Zagoria and Northern Albania is are still wild and still reasonably unspoiled areas. Unfortunately the traditional lifestyle of the People there is disappearing very fast. This collection features the people of the villages around Vikos gorge in Zagori and nearby mountains.
During the last ten years they have participated in an ethnographic research focusing on their relationship with their land and with nature done by Dr. Kalliopi Stara, Cultural Ecologist.
In September 2006 Dr. Kalliopi Stara and me visited them again having in mind the idea of a collection of their portraits. This was the beginning of this photograph collection that is continued until today”.
Zagori means the land behind the mountains.

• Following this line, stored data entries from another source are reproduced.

(** How many cells of an overlay are not [nullptr]. *)
Definition count_objects (gm : list (option Mesh)) : nat :=
  length (filter (fun o => o <> None) gm).

(** The ranges of an index entry are ordered and lie within the name
    characters and the vertex data. *)
Definition entry_ok {Vertex : Type} (vertices : list Vertex)
    (names : list Ascii.ascii) (e : MeshIndex.IndexEntry) : Prop :=
  MeshIndex.name_begin e <= MeshIndex.name_end e <= Z.of_nat (length names) /\
  MeshIndex.vertex_begin e <= MeshIndex.vertex_end e <= Z.of_nat (length vertices).

(** The fields of an entry are [uint32_t] values. *)
Definition entry_u32 (e : MeshIndex.IndexEntry) : Prop :=
  0 <= MeshIndex.name_begin e < 2 ^ 32 /\ 0 <= MeshIndex.name_end e < 2 ^ 32 /\
  0 <= MeshIndex.vertex_begin e < 2 ^ 32 /\ 0 <= MeshIndex.vertex_end e < 2 ^ 32.

(** The mesh that lines 158-160 make of an entry. *)
Definition mesh_of (e : MeshIndex.IndexEntry) : MeshIndex.Mesh :=
  MeshIndex.mk (MeshIndex.vertex_begin e)
               (u32 (MeshIndex.vertex_end e - MeshIndex.vertex_begin e)).

(** Some entry of the index has the name [name] and yields [mesh]. *)
Definition named (names : list Ascii.ascii)
    (index_entries : list MeshIndex.IndexEntry) (name : string)
    (mesh : MeshIndex.Mesh) : Prop :=
  exists e, e ∈ index_entries /\ MeshIndex.name_of names e = name /\ mesh = mesh_of e.

(** The names that lines 177-183 look up, in that order. *)
Definition required_names : list string :=
  ["Wall"; "Floor"; "Player"; "Goop"; "Checkpoint"; "CheckpointCollected"; "Goal"]%string.

(** The message of line 173. *)
Definition not_in_index (name : string) : string :=
  String.append "Mesh named '" (String.append name "' does not appear in index.").

(** A mesh lies within the vertex data. *)
Definition in_buffer {Vertex : Type} (vertices : list Vertex)
    (mesh : MeshIndex.Mesh) : Prop :=
  0 <= MeshIndex.first mesh /\ 0 <= MeshIndex.count mesh /\
  MeshIndex.first mesh + MeshIndex.count mesh <= Z.of_nat (length vertices).

(** ** Concrete boards and streams *)

(** A stream that varies. *)
Definition lcg (n : nat) : Z := (Z.of_nat n * 1103515245 + 12345) / 65536.

(** The stream that starts with [prefix] and then repeats [cycle]. *)
Definition stream (prefix cycle : list Z) (n : nat) : Z :=
  if (n <? length prefix)%nat then nth n prefix 0
  else nth ((n - length prefix) mod length cycle) cycle 0.

(** What a call returns besides the stream, and how many numbers the
    stream has given by then. *)
Definition returned {A : Type} (r : result (A * mt19937)) : option (A * Z) :=
  match r with
  | Ok (a, g) => Some (a, Z.of_nat (drawn g))
  | _ => None
  end.

(** The 3x3 board has one cell inside its border. *)
Definition level_3x3 : Game :=
  mkGame (glm.mk 3 3) (replicate 9 None) [] (glm.mk 1 1) 0 false.

(** A 5x3 board: a corridor of three cells.  The stream draws two walls,
    both on the player's cell and so skipped, one goop at (2,1), and then
    always the direction (1,0). *)
Definition level_5x3 : Game :=
  mkGame (glm.mk 5 3) (replicate 15 None) [] (glm.mk 1 1) 0 false.

Definition stream_5x3 : nat -> Z := stream [0; 0; 0; 0; 0; 1; 1; 0] [1].

Definition open_5x3 : list (option Mesh) :=
  let w := Some wall_mesh in
  let f := Some floor_mesh in
  [w; w; w; w; w;
   w; f; f; f; w;
   w; w; w; w; w].

(** The overlay and the counts of the first placement round on the
    corridor, and the board that [create_board] returns. *)
Definition goal_meshes_5x3 : list (option Mesh) :=
  <[7%nat := Some goop_mesh]> (replicate 15 None).

Definition board_counts_5x3 : list Z :=
  [0; 0; 0; 0; 0;
   0; 0; 100; 1900; 0;
   0; 0; 0; 0; 0].

Definition board_5x3 : Game :=
  mkGame (glm.mk 5 3) open_5x3
         (<[8%nat := Some goal_mesh]> goal_meshes_5x3)
         (glm.mk 1 1) 0 false.

(** The same corridor, with the goop drawn at (1,1), the player's cell. *)
Definition stream_goop_on_player : nat -> Z :=
  stream [0; 0; 0; 0; 0; 1; 0; 0] [1].

Definition board_goop_on_player : Game :=
  mkGame (glm.mk 5 3) open_5x3
         (<[8%nat := Some goal_mesh]>
            (<[6%nat := Some goop_mesh]> (replicate 15 None)))
         (glm.mk 1 1) 0 false.

(** A 4x4 board.  The stream draws two walls, both skipped, no goop, and
    then the directions (1,0), (0,1), (-1,0), (0,-1) in turn: every walk
    goes round the four cells five times. *)
Definition level_4x4 : Game :=
  mkGame (glm.mk 4 4) (replicate 16 None) [] (glm.mk 1 1) 0 false.

Definition stream_4x4 : nat -> Z := stream [0; 0; 0; 0; 0; 0] [1; 3; 0; 2].

Definition open_4x4 : list (option Mesh) :=
  let w := Some wall_mesh in
  let f := Some floor_mesh in
  [w; w; w; w;
   w; f; f; w;
   w; f; f; w;
   w; w; w; w].

Definition board_counts_4x4 : list Z :=
  [0; 0; 0; 0;
   0; 500; 500; 0;
   0; 500; 500; 0;
   0; 0; 0; 0].

(** A 6x5 game before its first board: the constructor sizes
    [board_meshes] with [nullptr] and calls [create_board]. *)
Definition level_6x5 : Game :=
  mkGame (glm.mk 6 5) (replicate 30 None) [] (glm.mk 1 1) 0 false.

(** Its first board, drawn with [lcg]: 4014 numbers. *)
Definition board_meshes_6x5 : list (option Mesh) :=
  let w := Some wall_mesh in
  let f := Some floor_mesh in
  [w; w; w; w; w; w;
   w; f; f; f; w; w;
   w; f; f; w; f; w;
   w; f; f; f; f; w;
   w; w; w; w; w; w].

Definition goal_meshes_6x5 : list (option Mesh) :=
  <[9%nat := Some goal_mesh]>
    (<[16%nat := Some goop_mesh]>
       (<[21%nat := Some goop_mesh]>
          (<[22%nat := Some checkpoint_mesh]> (replicate 30 None)))).

Definition board_6x5 : Game :=
  mkGame (glm.mk 6 5) board_meshes_6x5 goal_meshes_6x5 (glm.mk 1 1) 0 false.

(** The same after a move to the right, which ends on the goal. *)
Definition won_6x5 : Game :=
  mkGame (glm.mk 6 5) board_meshes_6x5 goal_meshes_6x5 (glm.mk 3 1) 0 true.

(** The next board, drawn from there: 8028 numbers in all. *)
Definition next_6x5 : Game :=
  let w := Some wall_mesh in
  let f := Some floor_mesh in
  mkGame (glm.mk 6 5)
         [w; w; w; w; w; w;
          w; w; f; f; f; w;
          w; w; w; f; f; w;
          w; f; f; f; f; w;
          w; w; w; w; w; w]
         (<[10%nat := Some goal_mesh]>
            (<[19%nat := Some goop_mesh]>
               (<[21%nat := Some checkpoint_mesh]> (replicate 30 None))))
         (glm.mk 3 1) 0 true.

(** A 5x5 board, open inside, with goop at (2,2) and the token at (2,1). *)
Definition open_5x5 : list (option Mesh) :=
  let w := Some wall_mesh in
  let f := Some floor_mesh in
  [w; w; w; w; w;
   w; f; f; f; w;
   w; f; f; f; w;
   w; f; f; f; w;
   w; w; w; w; w].

Definition sticky_5x5 : Game :=
  mkGame (glm.mk 5 5) open_5x5
         (<[12%nat := Some goop_mesh]> (replicate 25 None))
         (glm.mk 2 1) 0 false.

(** The same board with a checkpoint at (2,3) in place of the goop, and
    the state after the token went there, came back and went there
    again. *)
Definition checkpoint_5x5 : Game :=
  mkGame (glm.mk 5 5) open_5x5
         (<[17%nat := Some checkpoint_mesh]> (replicate 25 None))
         (glm.mk 2 1) 0 false.

Definition revisited_5x5 : Game :=
  mkGame (glm.mk 5 5) open_5x5
         (<[17%nat := Some checkpoint_collected_mesh]> (replicate 25 None))
         (glm.mk 2 3) 1 false.

(** The state a call of [move_player] or [run_moves] returns. *)
Definition returned_state (r : result Game) : option Game :=
  match r with
  | Ok st => Some st
  | _ => None
  end.

(** The open 5x5 board with the token on the border. *)
Definition cornered_5x5 : Game :=
  mkGame (glm.mk 5 5) open_5x5 (replicate 25 None) (glm.mk 0 2) 0 false.

(** A board two cells wide. *)
Definition level_2x5 : Game :=
  mkGame (glm.mk 2 5) [] [] (glm.mk 1 1) 0 false.

(** A mesh file: three vertices for each of the seven meshes. *)
Definition blob_vertices : list unit := replicate 21 ().

Definition blob_names : list Ascii.ascii :=
  String.list_ascii_of_string
    "WallFloorPlayerGoopCheckpointCheckpointCollectedGoal".

Definition blob_index : list MeshIndex.IndexEntry :=
  [MeshIndex.mkIndexEntry 0 4 0 3;
   MeshIndex.mkIndexEntry 4 9 3 6;
   MeshIndex.mkIndexEntry 9 15 6 9;
   MeshIndex.mkIndexEntry 15 19 9 12;
   MeshIndex.mkIndexEntry 19 29 12 15;
   MeshIndex.mkIndexEntry 29 48 15 18;
   MeshIndex.mkIndexEntry 48 52 18 21].

Definition blob_meshes : MeshIndex.Meshes :=
  MeshIndex.mkMeshes (MeshIndex.mk 0 3) (MeshIndex.mk 3 3) (MeshIndex.mk 6 3)
    (MeshIndex.mk 9 3) (MeshIndex.mk 12 3) (MeshIndex.mk 15 3) (MeshIndex.mk 18 3).

(** An index that names "Wall" twice, and one without "Player". *)
Definition blob_index_twice : list MeshIndex.IndexEntry :=
  [MeshIndex.mkIndexEntry 0 4 0 3; MeshIndex.mkIndexEntry 0 4 3 6].

Definition blob_index_short : list MeshIndex.IndexEntry :=
  [MeshIndex.mkIndexEntry 0 4 0 3; MeshIndex.mkIndexEntry 4 9 3 6].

These mountains consist a dramatic physical landscape chapped by tectonic activity in a dynamic topography with characteristics the bare land of the alpine summer pastures, the famous Vikos gorge, warm valleys, plateaus surrounded by mountains, extended black pine and oak forests, solitary Heldreich’s pines that their age counts hundreds of years and when nature meets culture dragon lakes, terraces, shredded trees, drystone walls, haunted trees and sacred forests.
After the 17th century the men of the area left the difficult mountain terrain for regions as far as Asia minor, the Balkans or central Europe where they worked mainly as merchants. The ‘travelers’ were always returning, investing their money to luxury houses and public buildings; schools, bridges, churches and paver roads that make Zagori famous for its traditional architecture today. Transhumant shepherds’, farmers, musicians, painters and local healers also left and continue to leave their traces in Zagori, creating and maintaining a distinct local culture.
The inhabitants of this land are the ‘People in stone’. In a series of meetings during the last 20 years they narrated us about their lives and their relation with their land. That’s how this collection was created, by many small moments and stories. Behind the photos is the voice of Eleni calling and threating her goats to return to her, tens of local cherry varieties, traditional herbal recipes for every pain and malady and the last shepherds of Vikos gorge who knew the nests of the bearded vulture, extinct from the 2000’s from mainland Greece.
Their place, their landscape and the people of the mountains themselves are proving today to be particularly vulnerable. Land abandonment, depopulation, commercialization and an invasive tourist industry are rather ‘clichés’ for most mountain communities of the world, their people and culture.
Zagori’s most inhabitants continue to be modern ‘travelers’ who return to the land behind the mountains obeying a nostalgia that brings them back home maintaining their communities alive.